◆ **What you should do**
Reproduce exactly the lines below from the one containing "Definition NewConflictError (msg" through the one containing "match err with", including both, and nothing else.

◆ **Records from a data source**
▼

(* ===== verification/Select.v ===== *)
(** Candidate selection of [internal/controller/allocator.go] and claim
    validation of [internal/controller/reconciler.go]: the functions that
    decide which CIDR a claim gets, without effects.  Go ranges over a map in
    an unspecified order; [findAvailableCIDR] takes that order as the list of
    the map's keys. *)

From S2P Require Import Prelude GoNet NetUtil Bitmap ApiTypes.

(** * Model *)

Definition NewExhaustedError (msg : string) : error := EAllocator msg true false.
Definition NewConflictError (msg : string) : error := EAllocator msg false true.

Definition IsExhaustedError (err : error) : bool :=
  match err with EAllocator _ isExhausted _ => isExhausted | _ => false end.

Definition findAvailableCIDR (poolCIDR : string) (blockSize : Z) (usedCIDRs : list string)
    : result string :=
  match NewCIDRMap poolCIDR with
  | Err err => Err (EWrap ("failed to create CIDR map: " +:+ Error err) err)
  | Ok cidrMap =>
      let cidrMap := foldl mark_ignoring_errors cidrMap usedCIDRs in
      match AllocateNextAvailable cidrMap blockSize with
      | Err err => Err (EWrap ("failed to allocate CIDR: " +:+ Error err) err)
      | Ok (cidr, _) => Ok cidr
      end
  end.

Definition handleCIDRSelectionError (err : error) (blockSize : Z) (poolCIDR : string) : error :=
  if str_contains (Error err) "no available CIDR blocks" || str_contains (Error err) "pool exhausted"
  then NewExhaustedError ("failed to find available CIDR of size /" +:+ pretty blockSize
         +:+ ": pool exhausted")
  else if str_contains (Error err) "prefix length" || str_contains (Error err) "invalid"
  then EPlain ("invalid block size /" +:+ pretty blockSize +:+ " for pool " +:+ poolCIDR
         +:+ ": " +:+ Error err)
  else EPlain ("failed to find available CIDR of size /" +:+ pretty blockSize +:+ ": " +:+ Error err).

(** Claim size, else pool default, else /24. *)
Definition effectiveBlockSize (claim : SubnetClaim) (pool : SubnetPool) : Z :=
  let blockSize := cl_BlockSize (cl_Spec claim) in
  if blockSize =? 0 then
    let blockSize := pl_DefaultBlockSize (pl_Spec pool) in
    if blockSize =? 0 then 24 else blockSize
  else blockSize.

(** The overlap scan of [validateRequestedCIDR]: the first overlapping
    allocation. *)
Fixpoint first_overlap (requestedCIDR : string) (existingAllocations : list Subnet) : option string :=
  match existingAllocations with
  | [] => None
  | alloc :: rest =>
      if CIDROverlaps requestedCIDR (sn_CIDR (sn_Spec alloc)) then Some (sn_CIDR (sn_Spec alloc))
      else first_overlap requestedCIDR rest
  end.

(** [None] is the nil dereference of [poolNet] when the pool's CIDR does not
    parse: the code ignores that error. *)
Definition validateRequestedCIDR (requestedCIDR poolCIDR : string) (existingAllocations : list Subnet)
    : option (result string) :=
  match ParseCIDR requestedCIDR with
  | Err err => Some (Err (EWrap ("invalid requested CIDR format: " +:+ Error err) err))
  | Ok (_, ipNet) =>
      match ParseCIDR poolCIDR with
      | Err _ => None
      | Ok (_, poolNet) =>
          if negb (Contains poolNet (IP ipNet))
          then Some (Err (EPlain ("requested CIDR " +:+ requestedCIDR +:+ " is outside pool "
                 +:+ poolCIDR +:+ " (network address outside pool)")))
          else
            let lastIP := CalculateLastIP ipNet in
            if negb (Contains poolNet lastIP)
            then Some (Err (EPlain ("requested CIDR " +:+ requestedCIDR +:+ " is outside pool "
                   +:+ poolCIDR +:+ " (last address outside pool)")))
            else match first_overlap requestedCIDR existingAllocations with
                 | Some cidr => Some (Err (EPlain ("requested CIDR " +:+ requestedCIDR
                     +:+ " overlaps with existing allocation " +:+ cidr)))
                 | None => Some (Ok requestedCIDR)
                 end
      end
  end.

▲

◆ **Result of this task**
Definition NewConflictError (msg : string) : error := EAllocator msg false true.

Definition IsExhaustedError (err : error) : bool :=
  match err with EAllocator _ isExhausted _ => isExhausted | _ => false end.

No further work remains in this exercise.